Data provided -
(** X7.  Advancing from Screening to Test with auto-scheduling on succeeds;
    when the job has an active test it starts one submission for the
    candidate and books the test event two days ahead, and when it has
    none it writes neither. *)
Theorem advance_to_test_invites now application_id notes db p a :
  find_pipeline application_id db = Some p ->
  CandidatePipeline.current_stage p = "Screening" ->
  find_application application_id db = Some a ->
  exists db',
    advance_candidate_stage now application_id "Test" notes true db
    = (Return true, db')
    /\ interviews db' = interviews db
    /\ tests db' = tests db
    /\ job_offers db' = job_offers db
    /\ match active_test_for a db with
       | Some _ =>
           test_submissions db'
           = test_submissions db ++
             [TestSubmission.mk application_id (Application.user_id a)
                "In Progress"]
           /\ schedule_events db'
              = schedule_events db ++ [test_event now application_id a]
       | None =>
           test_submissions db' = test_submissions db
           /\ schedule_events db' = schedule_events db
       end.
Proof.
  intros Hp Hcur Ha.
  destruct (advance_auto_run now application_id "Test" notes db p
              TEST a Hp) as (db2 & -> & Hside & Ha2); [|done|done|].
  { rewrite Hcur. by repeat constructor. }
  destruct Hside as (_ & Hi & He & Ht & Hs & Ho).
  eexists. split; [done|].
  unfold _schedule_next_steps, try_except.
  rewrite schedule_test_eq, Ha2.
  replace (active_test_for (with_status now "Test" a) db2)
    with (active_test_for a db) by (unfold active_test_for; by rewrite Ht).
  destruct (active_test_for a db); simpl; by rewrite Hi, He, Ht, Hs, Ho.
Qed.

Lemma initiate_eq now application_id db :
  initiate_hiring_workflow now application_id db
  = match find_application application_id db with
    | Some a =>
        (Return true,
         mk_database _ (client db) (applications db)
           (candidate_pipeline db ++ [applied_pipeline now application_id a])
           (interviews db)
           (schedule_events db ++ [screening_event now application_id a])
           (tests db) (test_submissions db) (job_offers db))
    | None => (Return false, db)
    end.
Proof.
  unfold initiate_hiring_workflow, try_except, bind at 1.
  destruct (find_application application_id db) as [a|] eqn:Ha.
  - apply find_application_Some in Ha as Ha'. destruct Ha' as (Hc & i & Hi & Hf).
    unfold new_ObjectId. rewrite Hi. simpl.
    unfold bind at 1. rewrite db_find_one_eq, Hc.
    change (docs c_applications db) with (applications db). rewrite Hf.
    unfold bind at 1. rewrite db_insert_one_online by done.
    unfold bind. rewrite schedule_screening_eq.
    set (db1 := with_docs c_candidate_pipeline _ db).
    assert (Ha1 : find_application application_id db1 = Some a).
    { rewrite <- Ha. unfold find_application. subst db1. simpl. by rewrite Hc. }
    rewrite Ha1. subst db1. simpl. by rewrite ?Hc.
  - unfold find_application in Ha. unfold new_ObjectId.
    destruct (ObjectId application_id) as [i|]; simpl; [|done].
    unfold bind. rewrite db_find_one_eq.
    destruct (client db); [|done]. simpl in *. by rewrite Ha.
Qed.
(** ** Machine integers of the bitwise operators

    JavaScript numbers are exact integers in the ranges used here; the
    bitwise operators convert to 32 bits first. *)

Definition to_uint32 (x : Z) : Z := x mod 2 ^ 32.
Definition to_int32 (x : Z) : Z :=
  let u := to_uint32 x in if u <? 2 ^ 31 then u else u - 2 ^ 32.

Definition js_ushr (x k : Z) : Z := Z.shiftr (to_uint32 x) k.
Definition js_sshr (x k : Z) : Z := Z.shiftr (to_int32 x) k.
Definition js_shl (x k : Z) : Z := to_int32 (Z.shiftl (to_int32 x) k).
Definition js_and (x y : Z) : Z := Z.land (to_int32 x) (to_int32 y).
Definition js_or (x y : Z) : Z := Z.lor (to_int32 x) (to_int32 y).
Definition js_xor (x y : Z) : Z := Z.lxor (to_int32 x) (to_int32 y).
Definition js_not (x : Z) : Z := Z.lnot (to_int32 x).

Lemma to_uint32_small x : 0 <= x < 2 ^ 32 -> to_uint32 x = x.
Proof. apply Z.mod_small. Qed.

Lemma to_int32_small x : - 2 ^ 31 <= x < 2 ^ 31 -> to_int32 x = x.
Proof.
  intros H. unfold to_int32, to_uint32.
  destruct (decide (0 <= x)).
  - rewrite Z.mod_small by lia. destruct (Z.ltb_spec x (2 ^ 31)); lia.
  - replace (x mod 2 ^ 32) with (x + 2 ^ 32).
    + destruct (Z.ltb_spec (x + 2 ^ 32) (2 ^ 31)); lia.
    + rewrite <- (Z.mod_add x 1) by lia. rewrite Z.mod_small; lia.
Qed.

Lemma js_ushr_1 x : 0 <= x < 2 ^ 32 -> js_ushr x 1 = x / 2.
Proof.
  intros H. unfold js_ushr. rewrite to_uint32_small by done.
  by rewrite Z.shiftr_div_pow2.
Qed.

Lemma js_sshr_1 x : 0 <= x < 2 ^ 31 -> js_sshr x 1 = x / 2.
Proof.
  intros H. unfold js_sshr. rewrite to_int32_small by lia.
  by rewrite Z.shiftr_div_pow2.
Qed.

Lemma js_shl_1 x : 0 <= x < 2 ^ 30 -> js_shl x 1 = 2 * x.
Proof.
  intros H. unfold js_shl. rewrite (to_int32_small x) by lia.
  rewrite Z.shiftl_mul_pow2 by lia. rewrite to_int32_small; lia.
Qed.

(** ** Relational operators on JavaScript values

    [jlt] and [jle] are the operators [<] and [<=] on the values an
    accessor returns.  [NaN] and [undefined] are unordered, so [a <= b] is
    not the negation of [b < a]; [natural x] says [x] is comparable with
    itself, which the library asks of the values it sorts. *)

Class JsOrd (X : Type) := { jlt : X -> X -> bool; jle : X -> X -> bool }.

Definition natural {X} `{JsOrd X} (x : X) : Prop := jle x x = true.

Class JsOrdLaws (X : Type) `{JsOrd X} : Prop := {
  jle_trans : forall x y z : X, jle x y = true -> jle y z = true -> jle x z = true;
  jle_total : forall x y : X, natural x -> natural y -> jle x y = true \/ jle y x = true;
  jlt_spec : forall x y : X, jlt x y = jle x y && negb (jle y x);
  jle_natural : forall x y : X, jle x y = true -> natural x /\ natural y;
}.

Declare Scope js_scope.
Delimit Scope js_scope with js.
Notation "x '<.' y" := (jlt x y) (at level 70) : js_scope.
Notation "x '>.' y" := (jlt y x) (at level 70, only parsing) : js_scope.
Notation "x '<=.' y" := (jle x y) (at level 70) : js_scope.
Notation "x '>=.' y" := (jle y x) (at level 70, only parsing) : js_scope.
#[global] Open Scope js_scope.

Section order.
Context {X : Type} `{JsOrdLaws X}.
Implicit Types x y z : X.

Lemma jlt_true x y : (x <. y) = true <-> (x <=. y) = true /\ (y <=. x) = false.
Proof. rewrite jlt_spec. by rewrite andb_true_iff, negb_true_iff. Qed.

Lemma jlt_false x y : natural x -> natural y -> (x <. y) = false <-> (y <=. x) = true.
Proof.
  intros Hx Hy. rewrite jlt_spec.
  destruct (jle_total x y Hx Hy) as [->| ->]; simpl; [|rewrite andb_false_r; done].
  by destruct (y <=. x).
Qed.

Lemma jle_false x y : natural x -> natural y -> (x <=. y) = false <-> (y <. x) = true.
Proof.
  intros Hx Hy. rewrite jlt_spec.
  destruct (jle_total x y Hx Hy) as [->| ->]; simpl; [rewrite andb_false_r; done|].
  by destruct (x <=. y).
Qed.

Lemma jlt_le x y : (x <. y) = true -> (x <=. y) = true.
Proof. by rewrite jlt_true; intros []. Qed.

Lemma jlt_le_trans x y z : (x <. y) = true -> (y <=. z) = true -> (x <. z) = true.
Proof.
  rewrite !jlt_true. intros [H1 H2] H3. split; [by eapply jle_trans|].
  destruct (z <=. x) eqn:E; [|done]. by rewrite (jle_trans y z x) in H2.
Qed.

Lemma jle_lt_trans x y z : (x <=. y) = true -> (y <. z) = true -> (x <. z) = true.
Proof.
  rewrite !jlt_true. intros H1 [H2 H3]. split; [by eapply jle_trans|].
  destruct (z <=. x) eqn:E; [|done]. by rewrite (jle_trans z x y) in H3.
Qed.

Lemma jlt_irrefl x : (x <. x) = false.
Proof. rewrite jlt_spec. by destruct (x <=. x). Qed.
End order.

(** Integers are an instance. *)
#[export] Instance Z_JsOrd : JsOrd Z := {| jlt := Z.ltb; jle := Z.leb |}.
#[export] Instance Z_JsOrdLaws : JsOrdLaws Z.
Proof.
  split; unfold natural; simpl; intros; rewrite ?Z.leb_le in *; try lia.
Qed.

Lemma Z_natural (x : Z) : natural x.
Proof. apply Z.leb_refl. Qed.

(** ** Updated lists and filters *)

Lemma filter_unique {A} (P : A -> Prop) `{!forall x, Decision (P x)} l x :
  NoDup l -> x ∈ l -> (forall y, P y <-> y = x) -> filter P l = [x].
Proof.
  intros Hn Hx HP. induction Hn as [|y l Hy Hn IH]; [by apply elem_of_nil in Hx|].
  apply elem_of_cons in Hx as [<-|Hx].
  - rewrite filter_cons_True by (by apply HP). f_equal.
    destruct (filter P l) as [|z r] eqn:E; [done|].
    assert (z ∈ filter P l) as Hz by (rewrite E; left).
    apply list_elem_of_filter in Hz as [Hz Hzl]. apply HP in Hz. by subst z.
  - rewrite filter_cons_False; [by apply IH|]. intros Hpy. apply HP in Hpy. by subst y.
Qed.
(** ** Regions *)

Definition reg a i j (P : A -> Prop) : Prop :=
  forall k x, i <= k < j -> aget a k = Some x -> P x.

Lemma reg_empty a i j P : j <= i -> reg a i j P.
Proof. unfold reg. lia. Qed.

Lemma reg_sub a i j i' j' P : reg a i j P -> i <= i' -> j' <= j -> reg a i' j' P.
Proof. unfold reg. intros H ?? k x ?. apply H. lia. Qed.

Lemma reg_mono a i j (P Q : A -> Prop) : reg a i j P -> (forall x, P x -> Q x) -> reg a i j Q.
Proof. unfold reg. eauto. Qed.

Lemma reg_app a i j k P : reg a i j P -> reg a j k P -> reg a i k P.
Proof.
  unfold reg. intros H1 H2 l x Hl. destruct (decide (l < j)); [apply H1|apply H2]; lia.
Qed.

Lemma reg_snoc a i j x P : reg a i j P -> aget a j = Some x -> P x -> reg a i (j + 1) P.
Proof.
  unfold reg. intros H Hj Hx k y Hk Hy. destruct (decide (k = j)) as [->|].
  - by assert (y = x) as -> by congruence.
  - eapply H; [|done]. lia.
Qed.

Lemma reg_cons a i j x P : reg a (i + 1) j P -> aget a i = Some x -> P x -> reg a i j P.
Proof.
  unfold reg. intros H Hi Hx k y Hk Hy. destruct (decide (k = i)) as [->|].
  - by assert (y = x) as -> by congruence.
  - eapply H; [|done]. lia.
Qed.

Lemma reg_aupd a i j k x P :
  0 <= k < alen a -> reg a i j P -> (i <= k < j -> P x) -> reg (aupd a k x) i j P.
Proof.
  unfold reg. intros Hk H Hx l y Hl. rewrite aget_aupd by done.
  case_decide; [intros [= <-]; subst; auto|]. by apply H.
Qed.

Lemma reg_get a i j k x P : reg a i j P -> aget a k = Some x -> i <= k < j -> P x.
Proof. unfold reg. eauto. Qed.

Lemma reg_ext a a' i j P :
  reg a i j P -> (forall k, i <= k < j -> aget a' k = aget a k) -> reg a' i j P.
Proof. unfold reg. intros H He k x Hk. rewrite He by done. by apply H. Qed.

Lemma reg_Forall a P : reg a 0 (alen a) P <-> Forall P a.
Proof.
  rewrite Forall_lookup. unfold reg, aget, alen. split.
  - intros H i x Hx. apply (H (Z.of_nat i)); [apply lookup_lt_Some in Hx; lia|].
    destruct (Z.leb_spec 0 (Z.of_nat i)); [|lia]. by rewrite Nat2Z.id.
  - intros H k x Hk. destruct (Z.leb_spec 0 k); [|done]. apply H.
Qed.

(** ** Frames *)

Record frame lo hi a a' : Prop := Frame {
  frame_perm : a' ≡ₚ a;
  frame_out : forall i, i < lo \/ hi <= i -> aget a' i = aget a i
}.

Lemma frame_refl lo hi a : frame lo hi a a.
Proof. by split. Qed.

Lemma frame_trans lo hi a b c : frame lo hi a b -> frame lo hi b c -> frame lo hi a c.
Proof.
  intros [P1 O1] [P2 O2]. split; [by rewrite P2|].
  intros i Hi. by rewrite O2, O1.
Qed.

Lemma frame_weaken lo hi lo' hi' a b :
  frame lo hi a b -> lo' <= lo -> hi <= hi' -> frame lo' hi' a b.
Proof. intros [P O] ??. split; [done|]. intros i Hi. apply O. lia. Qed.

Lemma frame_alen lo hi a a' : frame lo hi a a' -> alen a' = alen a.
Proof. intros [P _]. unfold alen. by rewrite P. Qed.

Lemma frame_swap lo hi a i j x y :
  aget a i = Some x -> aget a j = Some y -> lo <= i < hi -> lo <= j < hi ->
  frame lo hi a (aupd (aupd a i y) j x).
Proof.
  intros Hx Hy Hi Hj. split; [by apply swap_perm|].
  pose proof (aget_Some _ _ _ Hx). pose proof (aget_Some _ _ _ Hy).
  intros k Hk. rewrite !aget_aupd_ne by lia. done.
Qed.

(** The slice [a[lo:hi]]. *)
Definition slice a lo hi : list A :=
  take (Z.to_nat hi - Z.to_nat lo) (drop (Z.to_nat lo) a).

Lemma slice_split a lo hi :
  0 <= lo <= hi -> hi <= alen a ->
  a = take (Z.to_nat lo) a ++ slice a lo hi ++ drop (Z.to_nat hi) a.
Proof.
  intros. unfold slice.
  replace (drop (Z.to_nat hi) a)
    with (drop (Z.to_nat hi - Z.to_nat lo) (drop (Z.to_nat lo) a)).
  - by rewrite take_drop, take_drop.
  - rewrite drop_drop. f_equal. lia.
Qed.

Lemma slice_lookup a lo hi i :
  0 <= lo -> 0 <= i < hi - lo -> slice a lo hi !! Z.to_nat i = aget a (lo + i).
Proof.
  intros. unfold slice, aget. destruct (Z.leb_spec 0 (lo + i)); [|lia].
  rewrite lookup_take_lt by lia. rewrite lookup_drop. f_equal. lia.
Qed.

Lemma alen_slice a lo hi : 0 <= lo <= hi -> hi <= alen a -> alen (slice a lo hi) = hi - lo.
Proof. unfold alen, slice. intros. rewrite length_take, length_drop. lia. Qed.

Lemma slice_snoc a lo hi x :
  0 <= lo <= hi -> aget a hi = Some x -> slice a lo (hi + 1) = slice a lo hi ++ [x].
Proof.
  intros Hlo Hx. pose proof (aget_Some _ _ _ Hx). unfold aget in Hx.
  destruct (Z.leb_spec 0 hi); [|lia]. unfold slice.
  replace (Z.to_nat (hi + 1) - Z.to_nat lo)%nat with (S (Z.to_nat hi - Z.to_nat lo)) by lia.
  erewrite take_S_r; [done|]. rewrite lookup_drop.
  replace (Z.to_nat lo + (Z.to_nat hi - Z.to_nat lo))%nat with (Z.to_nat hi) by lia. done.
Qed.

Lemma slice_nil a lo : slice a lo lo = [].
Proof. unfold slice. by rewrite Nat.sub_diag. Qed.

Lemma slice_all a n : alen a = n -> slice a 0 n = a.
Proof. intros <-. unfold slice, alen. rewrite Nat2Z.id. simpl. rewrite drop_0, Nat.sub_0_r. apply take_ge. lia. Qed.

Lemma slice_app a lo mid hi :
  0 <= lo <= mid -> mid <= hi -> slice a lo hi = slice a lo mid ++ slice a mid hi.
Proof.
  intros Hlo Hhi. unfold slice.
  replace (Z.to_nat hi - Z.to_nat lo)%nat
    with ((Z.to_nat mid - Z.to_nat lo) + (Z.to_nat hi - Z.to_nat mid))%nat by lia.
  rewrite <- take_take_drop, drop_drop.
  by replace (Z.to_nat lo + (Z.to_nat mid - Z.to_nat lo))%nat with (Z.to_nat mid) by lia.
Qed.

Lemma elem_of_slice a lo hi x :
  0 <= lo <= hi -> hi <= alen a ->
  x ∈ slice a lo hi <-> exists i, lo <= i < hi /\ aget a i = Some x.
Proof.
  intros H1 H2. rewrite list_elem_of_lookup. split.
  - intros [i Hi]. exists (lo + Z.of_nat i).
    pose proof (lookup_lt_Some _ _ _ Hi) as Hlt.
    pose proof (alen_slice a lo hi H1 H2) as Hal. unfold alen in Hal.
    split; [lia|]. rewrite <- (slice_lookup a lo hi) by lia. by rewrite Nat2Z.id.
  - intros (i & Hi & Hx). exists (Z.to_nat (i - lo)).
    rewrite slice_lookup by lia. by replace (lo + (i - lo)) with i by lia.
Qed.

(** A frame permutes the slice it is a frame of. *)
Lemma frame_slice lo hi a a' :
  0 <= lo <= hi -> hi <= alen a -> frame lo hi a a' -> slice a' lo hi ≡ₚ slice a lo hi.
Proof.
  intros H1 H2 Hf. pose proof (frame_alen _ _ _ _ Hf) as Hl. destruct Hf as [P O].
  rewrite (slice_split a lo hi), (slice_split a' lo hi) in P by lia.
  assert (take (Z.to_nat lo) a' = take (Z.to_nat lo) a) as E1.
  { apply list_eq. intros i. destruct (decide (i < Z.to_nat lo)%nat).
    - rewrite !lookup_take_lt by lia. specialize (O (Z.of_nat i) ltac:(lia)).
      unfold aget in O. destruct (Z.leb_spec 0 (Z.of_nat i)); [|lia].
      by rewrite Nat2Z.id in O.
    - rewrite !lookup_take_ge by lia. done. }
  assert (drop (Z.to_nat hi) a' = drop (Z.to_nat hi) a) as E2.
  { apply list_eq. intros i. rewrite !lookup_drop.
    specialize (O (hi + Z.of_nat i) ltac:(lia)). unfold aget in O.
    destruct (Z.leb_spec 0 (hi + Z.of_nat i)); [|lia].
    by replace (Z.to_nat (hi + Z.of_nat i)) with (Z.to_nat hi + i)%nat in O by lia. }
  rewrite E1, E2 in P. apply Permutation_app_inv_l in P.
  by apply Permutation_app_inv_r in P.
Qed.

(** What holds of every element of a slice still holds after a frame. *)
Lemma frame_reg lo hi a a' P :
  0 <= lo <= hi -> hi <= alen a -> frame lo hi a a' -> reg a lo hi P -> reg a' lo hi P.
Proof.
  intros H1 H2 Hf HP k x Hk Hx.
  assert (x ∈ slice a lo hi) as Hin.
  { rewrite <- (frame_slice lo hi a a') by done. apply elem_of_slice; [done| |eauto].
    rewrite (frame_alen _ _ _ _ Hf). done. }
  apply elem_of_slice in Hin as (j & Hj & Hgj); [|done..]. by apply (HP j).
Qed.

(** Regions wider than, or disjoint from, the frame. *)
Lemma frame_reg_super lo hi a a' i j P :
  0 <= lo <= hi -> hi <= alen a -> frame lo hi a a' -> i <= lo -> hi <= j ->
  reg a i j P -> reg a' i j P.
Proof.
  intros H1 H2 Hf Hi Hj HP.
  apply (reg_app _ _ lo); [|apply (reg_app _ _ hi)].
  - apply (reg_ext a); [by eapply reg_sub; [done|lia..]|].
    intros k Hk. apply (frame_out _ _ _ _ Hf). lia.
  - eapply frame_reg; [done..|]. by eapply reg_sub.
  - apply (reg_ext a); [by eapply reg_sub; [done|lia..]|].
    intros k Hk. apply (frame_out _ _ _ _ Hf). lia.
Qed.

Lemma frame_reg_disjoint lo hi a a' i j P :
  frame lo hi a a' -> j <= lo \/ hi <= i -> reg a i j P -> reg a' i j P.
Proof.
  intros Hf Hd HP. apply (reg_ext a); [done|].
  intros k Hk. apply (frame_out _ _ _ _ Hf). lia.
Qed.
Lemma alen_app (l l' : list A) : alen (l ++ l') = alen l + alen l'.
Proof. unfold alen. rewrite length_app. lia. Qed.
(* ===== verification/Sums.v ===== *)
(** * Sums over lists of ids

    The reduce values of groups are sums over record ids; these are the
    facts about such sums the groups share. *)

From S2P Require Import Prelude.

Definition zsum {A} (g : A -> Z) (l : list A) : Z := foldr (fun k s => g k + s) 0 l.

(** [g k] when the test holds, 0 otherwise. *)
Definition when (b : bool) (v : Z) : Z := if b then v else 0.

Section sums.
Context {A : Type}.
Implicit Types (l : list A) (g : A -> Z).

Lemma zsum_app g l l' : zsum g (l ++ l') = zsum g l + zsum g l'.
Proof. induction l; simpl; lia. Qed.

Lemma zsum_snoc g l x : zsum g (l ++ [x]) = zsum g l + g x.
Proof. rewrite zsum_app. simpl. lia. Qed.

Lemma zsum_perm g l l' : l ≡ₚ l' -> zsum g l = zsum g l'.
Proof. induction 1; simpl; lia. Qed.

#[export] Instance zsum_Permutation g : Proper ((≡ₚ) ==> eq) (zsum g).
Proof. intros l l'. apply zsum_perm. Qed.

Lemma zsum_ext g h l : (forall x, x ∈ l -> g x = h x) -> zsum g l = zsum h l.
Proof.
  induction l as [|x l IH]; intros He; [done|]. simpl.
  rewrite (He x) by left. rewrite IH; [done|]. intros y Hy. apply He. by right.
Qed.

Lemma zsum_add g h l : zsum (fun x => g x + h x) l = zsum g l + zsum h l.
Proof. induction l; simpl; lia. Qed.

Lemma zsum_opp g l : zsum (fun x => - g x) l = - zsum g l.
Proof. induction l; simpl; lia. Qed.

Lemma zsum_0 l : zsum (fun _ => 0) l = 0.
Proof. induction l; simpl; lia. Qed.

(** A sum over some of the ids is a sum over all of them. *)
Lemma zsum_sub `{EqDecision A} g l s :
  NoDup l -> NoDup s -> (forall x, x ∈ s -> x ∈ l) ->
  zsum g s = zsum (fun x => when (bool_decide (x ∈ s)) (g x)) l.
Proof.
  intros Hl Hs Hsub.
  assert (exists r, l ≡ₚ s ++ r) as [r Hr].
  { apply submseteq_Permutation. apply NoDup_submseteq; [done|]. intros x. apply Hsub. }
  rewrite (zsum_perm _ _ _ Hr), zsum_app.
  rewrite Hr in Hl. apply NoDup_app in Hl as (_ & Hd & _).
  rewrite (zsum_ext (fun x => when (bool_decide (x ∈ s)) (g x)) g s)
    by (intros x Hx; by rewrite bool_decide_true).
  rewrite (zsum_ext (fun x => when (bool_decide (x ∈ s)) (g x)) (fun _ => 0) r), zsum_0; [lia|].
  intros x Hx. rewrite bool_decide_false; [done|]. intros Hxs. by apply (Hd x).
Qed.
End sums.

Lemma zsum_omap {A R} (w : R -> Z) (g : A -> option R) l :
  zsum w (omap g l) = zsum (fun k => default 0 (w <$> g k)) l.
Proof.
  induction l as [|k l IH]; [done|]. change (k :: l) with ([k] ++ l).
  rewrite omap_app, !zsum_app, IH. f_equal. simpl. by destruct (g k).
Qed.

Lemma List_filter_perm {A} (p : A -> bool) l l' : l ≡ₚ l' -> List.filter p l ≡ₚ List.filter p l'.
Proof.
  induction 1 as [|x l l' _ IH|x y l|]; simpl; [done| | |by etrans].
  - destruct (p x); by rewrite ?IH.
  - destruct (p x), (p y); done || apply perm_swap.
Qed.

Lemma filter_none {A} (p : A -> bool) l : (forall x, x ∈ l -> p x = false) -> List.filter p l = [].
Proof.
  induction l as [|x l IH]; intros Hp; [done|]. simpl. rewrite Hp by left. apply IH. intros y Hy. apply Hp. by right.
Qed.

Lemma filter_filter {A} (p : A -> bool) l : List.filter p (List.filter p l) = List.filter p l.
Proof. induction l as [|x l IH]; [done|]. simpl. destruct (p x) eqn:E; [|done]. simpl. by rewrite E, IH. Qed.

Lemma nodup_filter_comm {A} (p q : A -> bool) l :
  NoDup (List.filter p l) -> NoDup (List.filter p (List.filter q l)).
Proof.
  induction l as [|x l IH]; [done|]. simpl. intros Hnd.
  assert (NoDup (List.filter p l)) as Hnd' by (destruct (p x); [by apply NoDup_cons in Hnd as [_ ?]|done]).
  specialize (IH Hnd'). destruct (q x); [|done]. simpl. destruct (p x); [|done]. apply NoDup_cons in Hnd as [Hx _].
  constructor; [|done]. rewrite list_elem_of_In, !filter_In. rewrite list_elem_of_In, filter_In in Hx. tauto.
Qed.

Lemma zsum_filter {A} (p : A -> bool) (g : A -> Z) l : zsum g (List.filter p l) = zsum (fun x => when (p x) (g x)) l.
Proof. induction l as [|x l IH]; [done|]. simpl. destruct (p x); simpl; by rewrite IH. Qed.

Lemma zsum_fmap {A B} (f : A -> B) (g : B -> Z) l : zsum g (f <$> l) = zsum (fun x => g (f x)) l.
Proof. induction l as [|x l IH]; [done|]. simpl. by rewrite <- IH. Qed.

Exercise goal - Look over the records above, and wherever a line contains the string "specialize", copy that line.

Solution for this task -
    - rewrite !lookup_take_lt by lia. specialize (O (Z.of_nat i) ltac:(lia)).
    specialize (O (hi + Z.of_nat i) ltac:(lia)). unfold aget in O.
  specialize (IH Hnd'). destruct (q x); [|done]. simpl. destruct (p x); [|done]. apply NoDup_cons in Hnd as [Hx _].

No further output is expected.